Non basta: un milione e seicentomila unità immobiliari che compaiono regolarmente nei faldoni dell’anagrafe immobiliare, ma non nelle dichiarazioni dei redditi presentate dagli italiani.
Come se non avessero un legittimo proprietario.
E ancora: quattro milioni di appartamenti e garage dei quali finora non c’è stato verso di conoscere la reale metratura.
Sono i numeri intorno ai quali si sta giocando in Parlamento una partita che ha una posta in palio di 5.400 miliardi di euro: il patrimonio immobiliare che gli italiani hanno costruito nel tempo, mattone su mattone.
Una cifra stratosferica, pari a poco meno della ricchezza prodotta dall’intero Paese nell’arco di quattro anni, sommerso compreso.
Ma dalla quale nel 2012 è arrivato un gettito fiscale di soli 41,18 miliardi di euro (compresi 12,67 miliardi di imposte sulle compravendite), destinati a salire quest’anno a 43-45 miliardi.
Perchè in materia di immobili il fisco ha costruito un sistema che tra inefficienze e smagliature dà il peggio di sè.
Basti pensare che, mettendo a confronto i dati delle dichiarazioni dei redditi degli italiani con quelle di un’indagine campionaria anonima (e quindi presumibilmente più veritiera) della Banca d’Italia, i rentiers conquistano di gran lunga il primato nazionale dell’evasione, con un tasso dell’83,7 per cento.

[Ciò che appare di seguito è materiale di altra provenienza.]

(* ===== verification/Waybill.v ===== *)
(** Handing work to the fleet: the create and its claim (dispatch/fleet_handover.go),
    the append of the next segment (dispatch/complex_release.go) and the lane
    gate's release of a tail (dispatch/lane_gate_dispatch.go).

    The state is the order service of Lifecycle.v, a fleet behind the interface of
    Fleet.v, and the plans stored with the order rows.  Logging is left out. *)

From stdpp Require Import pretty.
From S2P Require Import Prelude Status Sql CoreDb Reservations Mouth OrderStore Lifecycle GatedPlan Fleet.

Record World (F : Type) := mkWorld { w_svc : Svc; w_fleet : F; w_plans : gmap Z Stored }.
Arguments mkWorld {F}.
Arguments w_svc {F}.
Arguments w_fleet {F}.
Arguments w_plans {F}.

Definition with_wait_index (n : Z) (now : Z) (o : Order) : Order :=
  mkOrder (o_id o) (o_uuid o) (o_station o) (o_status o) (o_error_detail o) (o_vendor_id o) (o_process_node o)
    (o_delivery_node o) (o_payload o) (o_queue_reason o) (o_queue_code o) (o_queue_cause o) n (o_completed_at o) now.
Definition with_vendor (v : string) (now : Z) (o : Order) : Order :=
  mkOrder (o_id o) (o_uuid o) (o_station o) (o_status o) (o_error_detail o) v (o_process_node o)
    (o_delivery_node o) (o_payload o) (o_queue_reason o) (o_queue_code o) (o_queue_cause o) (o_wait_index o) (o_completed_at o) now.

(** orders.UpdateWaitIndex, orders.UpdateVendor, orders.Get *)
Definition UpdateWaitIndex (id n : Z) : CoreSQL unit :=
  exec (fun d => (update_order id (fun _ => true) (with_wait_index n (clock_now d)) d).2).
Definition UpdateVendor (id : Z) (v : string) : CoreSQL unit :=
  exec (fun d => (update_order id (fun _ => true) (with_vendor v (clock_now d)) d).2).
Definition GetOrder (id : Z) : CoreSQL (option Order) := query (fun d => orders d !! id).

Section Waybill.
Context {F : Type} `{!Backend F}.
Implicit Types w : World F.

Definition in_svc (s : Svc) (w : World F) : World F := mkWorld s (w_fleet w) (w_plans w).
Definition in_fleet (f : F) (w : World F) : World F := mkWorld (w_svc w) f (w_plans w).

(** ** The append *)

Inductive AppendError := NotLanded (e : FleetError) | Landed (e : error).

Definition IsAppendLanded (e : AppendError) : bool := match e with Landed _ => true | NotLanded _ => false end.

(** [errors.As(err, &it)] with [it.From == it.To]. *)
Definition already_there (e : error) : bool :=
  match e with EIllegalTransition from to => from =s to | _ => false end.

(** The caller's struct after the witness advanced. *)
Definition bump (ord : Order) : Order := with_wait_index (o_wait_index ord + 1) (o_updated_at ord) ord.

Definition appendSegmentAndAdvance (ord : Order) (segment : list resolvedStep) (moreWaits : bool) (blockOffset : Z) (w : World F)
    : outcome AppendError unit * Order * World F :=
  let blocks := stepsToBlocks (o_vendor_id ord) segment blockOffset [] in
  match ReleaseOrder (o_vendor_id ord) blocks (negb moreWaits) (w_fleet w) with
  | (Err e, f1) => (Err (NotLanded e), ord, in_fleet f1 w)
  | (Ok _, f1) =>
      match run_sql (UpdateWaitIndex (o_id ord) (o_wait_index ord + 1)) (w_svc w) with
      | (Err e, s1) => (Err (Landed e), ord, in_svc s1 (in_fleet f1 w))
      | (Ok _, s1) =>
          match Release ord "dispatcher" s1 with
          | (Ok _, ord1, s2) => (Ok (), bump ord1, in_svc s2 (in_fleet f1 w))
          | (Err e, ord1, s2) =>
              if already_there e then (Ok (), bump ord1, in_svc s2 (in_fleet f1 w))
              else (Err (Landed e), bump ord1, in_svc s2 (in_fleet f1 w))
          end
      end
  end.

(** ** The gate's tail *)

Inductive TailError :=
| TeReload (e : error)
| TeParse
| TeNoSegment (waitIndex : Z)
| TeNoWait (waitIndex : Z)
| TeOccupancy (e : error)
| TeAppend (e : AppendError).

Definition takeLaneOccupancyByID (orderID laneID : Z) : CoreSQL bool :=
  if laneID =i 0 then sret false else AcquireOccupancy orderID laneID.

(** Roll back what this call took, unless the robot has the segment. *)
Definition give_back (took : bool) (e : AppendError) (orderID lane : Z) (w : World F) : World F :=
  if took && negb (IsAppendLanded e)
  then in_svc (run_sql (ReleaseOccupancyForLane orderID lane) (w_svc w)).2 w else w.

(** [stored] is the caller's copy of steps_json; the flag says whether this call
    went on to append. *)
Definition appendGateTail (ord : Order) (stored : Stored) (w : World F) : outcome TailError bool * Order * World F :=
  match run_sql (GetOrder (o_id ord)) (w_svc w) with
  | (Err e, s1) => (Err (TeReload e), ord, in_svc s1 w)
  | (Ok None, s1) => (Err (TeReload EDriver), ord, in_svc s1 w)
  | (Ok (Some fresh), s1) =>
      let w1 := in_svc s1 w in
      if negb (IsGateStaged (o_vendor_id fresh) (default NoPlan (w_plans w !! o_id ord)) (o_wait_index fresh))
      then (Ok false, ord, w1)
      else match stored with
      | NoPlan | Garbled => (Err TeParse, ord, w1)
      | Plan steps =>
          match splitSegment steps (o_wait_index ord) with
          | (None, _, _) => (Err (TeNoSegment (o_wait_index ord)), ord, w1)
          | (Some segment, moreWaits, blockOffset) =>
              match waitAt steps (o_wait_index ord) with
              | None => (Err (TeNoWait (o_wait_index ord)), ord, w1)
              | Some wt =>
                  match run_sql (takeLaneOccupancyByID (o_id ord) (ps_lane wt)) s1 with
                  | (Err e, s2) => (Err (TeOccupancy e), ord, in_svc s2 w)
                  | (Ok took, s2) =>
                      match appendSegmentAndAdvance ord segment moreWaits blockOffset (in_svc s2 w) with
                      | (Ok _, ord1, w3) => (Ok true, ord1, w3)
                      | (Err e, ord1, w3) => (Err (TeAppend e), ord1, give_back took e (o_id ord) (ps_lane wt) w3)
                      end
                  end
              end
          end
      end
  end.

(** ** The create *)

Inductive HandoverError :=
| HeClaim (e : error)     (** not claimed; nothing was sent *)
| HeCreate (e : FleetError)
| HeEnded (st : Status)   (** the order ended while the fleet call was in flight; the text says "cancelled" *)
| HeUnnamed (e : error).  (** the row could not be given the vendor id *)

(** The terminal status of the row that was read, if it was and is one. *)
Definition ended_status (fresh : outcome error (option Order)) : option Status :=
  match fresh with Ok (Some o) => if IsTerminal (o_status o) then Some (o_status o) else None | _ => None end.

(** [meanwhile] is what others write to the tables while the fleet call is in
    flight.  A cancel that fails is only logged. *)
Definition handoverToFleet (meanwhile : CoreDB -> CoreDB) (ord : Order) (req : CreateOrderRequest) (actor : string) (w : World F)
    : outcome HandoverError unit * Order * World F :=
  let v := cr_id req in
  match Dispatch ord v actor (w_svc w) with
  | (Err e, ord1, s1) => (Err (HeClaim e), ord1, in_svc s1 w)
  | (Ok _, ord1, s1) =>
      let s1' := with_conn (mkConn (meanwhile (tables s1)) (faults (conn s1))) s1 in
      match CreateOrder req (w_fleet w) with
      | (Err e, f1) => (Err (HeCreate e), ord1, in_fleet f1 (in_svc s1' w))
      | (Ok _, f1) =>
          let '(fresh, s2) := run_sql (GetOrder (o_id ord)) s1' in
          match ended_status fresh with
          | Some st => (Err (HeEnded st), ord1, in_fleet (CancelOrder v f1).2 (in_svc s2 w))
          | None =>
            match run_sql (UpdateVendor (o_id ord) v) s2 with
            | (Err e, s3) => (Err (HeUnnamed e), ord1, in_fleet (CancelOrder v f1).2 (in_svc s3 w))
            | (Ok _, s3) => (Ok (), with_vendor v (o_updated_at ord1) ord1, in_fleet f1 (in_svc s3 w))
            end
          end
      end
  end.
End Waybill.

(** ** What the calls do to the rows *)

Lemma run_sql_cases {A} (m : CoreSQL A) s :
  exists r c, m (conn s) = (r, c) /\ run_sql m s = (r, with_conn c s) /\ tables (with_conn c s) = db c.
Proof. unfold run_sql. destruct (m (conn s)) as [r c] eqn:E. exists r, c. done. Qed.

Lemma update_run id f s :
  let '(r, s') := run_sql (exec (fun d => (update_order id (fun _ => true) (f (clock_now d)) d).2)) s in
  match r with
  | Ok _ => orders (tables s') = alter (f (clock_now (tables s))) id (orders (tables s)) /\
            reservations (tables s') = reservations (tables s)
  | Err _ => tables s' = tables s
  end.
Proof.
  unfold run_sql, exec, stmt, update_order, tables. destruct (faults (conn s)) as [|[] fs]; cbn; [|done|];
    (destruct (orders (db (conn s)) !! id) as [o|] eqn:Eo; cbn; [|rewrite alter_id; [done|by rewrite Eo]]);
    (split; [symmetry; by apply alter_lookup_insert|done]).
Qed.

Lemma wait_run id n s :
  let '(r, s') := run_sql (UpdateWaitIndex id n) s in
  match r with
  | Ok _ => orders (tables s') = alter (with_wait_index n (clock_now (tables s))) id (orders (tables s)) /\
            reservations (tables s') = reservations (tables s)
  | Err _ => tables s' = tables s
  end.
Proof. apply (update_run id (with_wait_index n)). Qed.

Lemma vendor_run id v s :
  let '(r, s') := run_sql (UpdateVendor id v) s in
  match r with
  | Ok _ => orders (tables s') = alter (with_vendor v (clock_now (tables s))) id (orders (tables s)) /\
            reservations (tables s') = reservations (tables s)
  | Err _ => tables s' = tables s
  end.
Proof. apply (update_run id (with_vendor v)). Qed.

Lemma get_run id s :
  let '(r, s') := run_sql (GetOrder id) s in
  tables s' = tables s /\ match r with Ok o => o = orders (tables s) !! id | Err _ => True end.
Proof. unfold run_sql, GetOrder, query, stmt, tables. by destruct (faults (conn s)) as [|[] fs]. Qed.

Lemma get_faults id s : faults (conn s) = [] -> faults (conn (run_sql (GetOrder id) s).2) = [].
Proof. unfold run_sql, GetOrder, query, stmt. intros ->. done. Qed.

(** A release of the order's row: to in_transit, or nothing. *)
Lemma release_rows ord actor s :
  let '(r, ord', s') := Release ord actor s in
  reservations (tables s') = reservations (tables s) /\ o_wait_index ord' = o_wait_index ord /\ o_id ord' = o_id ord /\
  (forall o, orders (tables s) !! o_id ord = Some o ->
    exists o', orders (tables s') !! o_id ord = Some o' /\ o_wait_index o' = o_wait_index o /\
      (is_ok r = true -> o_status o' = StatusInTransit)).
Proof.
  unfold Release. pose proof (transition_spec ord StatusInTransit
    (event actor ("released from staging (wait " +:+ pretty (o_wait_index ord) +:+ ")")) s) as H.
  destruct (transition ord StatusInTransit _ s) as [[[[]|e] ord'] s']; cbn in H.
  - destruct H as (_ & -> & (o & row & err & Ho & _ & Hos & _ & _ & _ & _ & Hk) & _).
    destruct (Hk eq_refl) as (_ & _ & _ & ->). split_and!; [done..|]. intros o' Ho'. rewrite Ho in Ho'. injection Ho' as <-.
    rewrite Hos. eexists. rewrite lookup_insert_eq. by split_and!.
  - destruct H as (-> & _ & [(_ & _ & ->)|[(_ & _ & (Ho & _ & _ & Hd))|(_ & Hd)]]).
    + split_and!; [done..|]. intros o Ho. by exists o.
    + cbn in Hd. rewrite Hd. split_and!; [done..|]. intros o Ho'. by exists o.
    + rewrite Hd. split_and!; [done..|]. intros o Ho'. by exists o.
Qed.

Lemma tx_driver {A} (body : CoreSQL (A * bool)) c e c' :
  (forall c1 e1 c2, body c1 = (Err e1, c2) -> e1 = EDriver) -> tx body c = (Err e, c') -> e = EDriver.
Proof.
  intros Hb. unfold tx, exec. destruct (stmt _ c) as [[u|e0] c0] eqn:E0; [|apply stmt_err in E0 as [_ ->]; by intros [= <- _]].
  destruct (body c0) as [[[a []]|e1] c1] eqn:E1; [|done|intros [= <- _]; by eapply Hb].
  destruct (stmt _ c1) as [[u'|e2] c2] eqn:E2; [done|apply stmt_err in E2 as [_ ->]; by intros [= <- _]].
Qed.

(** The state machine has no self edge: a release that is refused for standing
    where it was going found the order in transit. *)
Lemma release_again ord actor s :
  match Release ord actor s with
  | (Err e, _, _) => already_there e = true -> o_status ord = StatusInTransit
  | _ => True
  end.
Proof.
  unfold Release, transition. destruct (IsValidTransition (o_status ord) StatusInTransit) eqn:Hv; cbn [negb].
  2: { cbn. by intros ?%String.eqb_eq. }
  unfold run_sql. destruct (persist ord StatusInTransit _ (conn s)) as [[[]|e] c] eqn:E; [done|done|].
  unfold persist in E. change (IsTerminal StatusInTransit) with false in E. unfold UpdateStatusFromWithReason in E.
  change (IsTerminal StatusInTransit) with false in E. apply tx_driver in E as ->; [done|].
  intros c1 e1 c2 [H|(n & c3 & _ & H)]%sbind_err; [by apply stmt_err in H as [_ ->]|].
  destruct (n =? 0)%nat; [done|]. apply sbind_err in H as [H|(u & c4 & _ & H)]; [by apply stmt_checked_err in H as [_ ->]|done].
Qed.

Section AppendFacts.
Context {F : Type} `{!Backend F, !BackendLaws F}.
Implicit Types w : World F.

Definition w_tables (w : World F) : CoreDB := tables (w_svc w).

(** The row of the order with its wait index. *)
Definition row_at (d : CoreDB) (id k : Z) : Prop := exists o, orders d !! id = Some o /\ o_wait_index o = k.
#[export] Instance mine_only_preorder id : PreOrder (mine_only id).
Proof.
  split; [by intros d Hw|]. intros d1 d2 d3 H1 H2 Hw. destruct (H1 Hw) as [Hw2 E2]. destruct (H2 Hw2) as [Hw3 E3].
  split; congruence.
Qed.

Lemma others_snoc id row d : r_order row = id -> others id (set_reservations (fun l => l ++ [row]) d) = others id d.
Proof. intros E. unfold others. simpl. rewrite List.filter_app. simpl. rewrite E, Z.eqb_refl. simpl. by rewrite app_nil_r. Qed.

Lemma others_map id p g d :
  (forall r, p r = true -> r_order r = id) -> (forall r, r_order (g r) = r_order r) ->
  others id (update_where p g d) = others id d.
Proof.
  intros Hp Hg. unfold others, update_where. simpl. induction (reservations d) as [|r l IH]; [done|]. simpl.
  destruct (p r) eqn:E; rewrite ?Hg; [rewrite (Hp r E), Z.eqb_refl|destruct (r_order r =i id)]; simpl; congruence.
Qed.

Lemma others_delete id p d : (forall r, p r = true -> r_order r = id) -> others id (delete_where p d) = others id d.
Proof.
  intros Hp. unfold others, delete_where. simpl. induction (reservations d) as [|r l IH]; [done|]. simpl.
  destruct (p r) eqn:E; simpl; [rewrite (Hp r E), Z.eqb_refl; simpl; done|]. destruct (r_order r =i id); simpl; congruence.
Qed.

Lemma acquire_lane_mine id mode ben by_ lane : evolves (mine_only id) (acquire_lane id mode ben by_ lane).
Proof.
  intros c Hw. apply (acquire_lane_evolves (fun d => mouth_wf d /\ others id d = others id (db c))); [..|done].
  - tauto.
  - intros d [Hd E] _ Hno. split; [by apply mouth_wf_fresh|]. by rewrite others_snoc.
  - intros d [Hd E] _. split.
    + apply mouth_wf_map; [auto with shingo| |done]. intros r. by case_match.
    + rewrite others_map; [done| |done]. by intros r [[? _]%owner_mouth_true _]%andb_true_iff.
  - intros d h [Hd E] _ _ _ _ _. split.
    + apply mouth_wf_map; [auto with shingo| |done]. intros r. case_match; [simpl; eauto|done].
    + rewrite others_map; [done| |done]. by intros r [? _]%owner_mouth_true.
Qed.

Lemma delete_mine {A} id p (f : CoreDB -> A) :
  (forall r, p r = true -> r_order r = id) -> evolves (E := error) (mine_only id) (stmt (fun d => (f d, delete_where p d))).
Proof.
  intros Hp. apply evolves_stmt; [typeclasses eauto|]. intros d Hw. cbn.
  split; [by apply mouth_wf_filter|by apply others_delete].
Qed.

Lemma release_mine id : evolves (mine_only id) (ReleaseLanesByOwner id).
Proof. apply delete_mine. by intros r [?%Z.eqb_eq _]%andb_true_iff. Qed.

(** A lane already held stays held while other lanes are taken. *)
Lemma acquire_elsewhere id mode mode0 ben by_ lane lane0 :
  lane <> lane0 ->
  evolves (keeps (fun d => mouth_wf d /\ holds id mode0 lane0 d)) (acquire_lane id mode ben by_ lane).
Proof.
  intros Hne. assert (Hoff : forall r, owner_mouth id lane0 r = true -> owner_mouth id lane r = false).
  { intros r (_ & _ & Hn)%owner_mouth_true. apply not_true_is_false. intros (_ & _ & Hn')%owner_mouth_true. congruence. }
  assert (Hkeep : forall p g d, (forall r, owner_mouth id lane r = false -> p r = false) -> holds id mode0 lane0 d ->
    holds id mode0 lane0 (update_where p g d)).
  { intros p g d Hp (r & Hr & Ho & Hm). exists r. split_and!; [|done|done]. apply list_elem_of_fmap. exists r.
    rewrite Hp by auto. done. }
  apply acquire_lane_evolves.
  - by intros d [Hw _].
  - intros d [Hw Hh] _ Hno. split; [by apply mouth_wf_fresh|by apply holds_snoc].
  - intros d [Hw Hh] _. split; [apply mouth_wf_map; [auto with shingo| |done]; intros r; by case_match|].
    apply Hkeep; [|done]. by intros r ->.
  - intros d h [Hw Hh] _ _ _ _ _. split; [|by apply Hkeep].
    apply mouth_wf_map; [auto with shingo| |done]. intros r. case_match; [simpl; eauto|done].
Qed.
Definition typeFromDestinationPosition (need : SourceNeed) : Ask string :=
  if nd_process need =s "" then answer ""
  else
    n <- GetNodeByDotName (nd_process need) ;;
    match row_or_none n with
    | None => answer ""
    | Some node =>
        t <- GetEffectiveBinTypes (fn_id node) ;;
        answer (match t with Ok [code] => code | _ => "" end)
    end.

Definition allowed_at (caps : list (Z * list string)) (node : Z) : list string :=
  match List.find (fun e => e.1 =i node) caps with Some e => e.2 | None => [] end.

Definition typeFromQuotas (dest : FNode) (home : Home) : Ask string :=
  qs <- ListLoaderQuotas (hm_loader home) ;;
  match qs with
  | Err _ | Ok [] => answer ""
  | Ok quotas =>
      hs <- ListLoaderHomes (hm_loader home) ;;
      match hs with
      | Err _ => answer ""
      | Ok homes =>
          bs <- ListBinsByNodes (map hm_position homes) ;;
          match bs with
          | Err _ => answer ""
          | Ok resident =>
              cs <- ListLoaderHomeBinTypes (hm_loader home) ;;
              answer (match cs with
                      | Err _ => ""
                      | Ok caps => scarcest resident (allowed_at caps (fn_id dest)) quotas
                      end)
          end
      end
  end.
(* ===== verification/EdgeOrders.v ===== *)
(** Orders on the Edge (shingo-edge/orders): the station's copy of each order's
    status, as its lifecycle service (lifecycle_service.go) and manager
    (manager_status.go, manager_lifecycle.go) write it - the Edge's own
    validated moves, the mirror of Core's replies and pushes, delivery with its
    bin snapshot, confirmation, abort and release.

    Every statement is one call on the SQLite connection and may fail; the
    service keeps the emitted events and the delivered-seed map besides. *)

From stdpp Require Import pretty.
From S2P Require Import Prelude Bfs Status Sql.

(** ** Tables *)

Record FaultClock := mkFault {
  fc_since : option Z; fc_deadline : option Z; fc_notice : Z; fc_ref : string }.

Definition noFault : FaultClock := mkFault None None 0 "".

Record EOrder := mkEOrder {
  eo_id : Z;
  eo_uuid : string;
  eo_type : string;
  eo_status : Status;
  eo_eta : option string;
  eo_waybill : option string;
  eo_bin : option Z;
  eo_staged_expire : option Z;
  eo_final_count : option Z;
  eo_count_confirmed : bool;
  eo_delivery_node : string;
  eo_process_node : option Z;
  eo_auto_confirm : bool;
  eo_quantity : Z;
  eo_queue_reason : string;
  eo_queue_code : string;
  eo_fault : FaultClock
}.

Roba da Guinness dei primati.
Soprattutto se si pensa che già beneficiano di una pioggia di detrazioni e deduzioni. Vieri Ceriani, ex sottosegretario e oggi nello staff del ministro dell’Economia Fabrizio Saccomanni, che ha passato in rassegna le 720 agevolazioni concesse dallo Stato alle più svariate categorie per un totale di 253 miliardi e 754 milioni di euro, nella sua “Relazione finale” sull’erosione ne ha conteggiate alla voce “casa” per 9,48 miliardi l’anno.
Tutto ciò con buona pace delle direttive dell’Europa per fronteggiare la recessione.
Si legge nel documento “Gli immobili in Italia 2012″, curato dal Dipartimento delle Finanze: «Le raccomandazioni del Consiglio dell’Unione europea e dell’Annual Growth Survey del 2012 si sono concentrate sulla necessità per gli Stati membri di spostare gradualmente l’asse del prelievo dalle imposte sul lavoro e sul capitale, che scoraggiano l’occupazione e deprimono gli investimenti, alle imposte sui consumi e le proprietà ».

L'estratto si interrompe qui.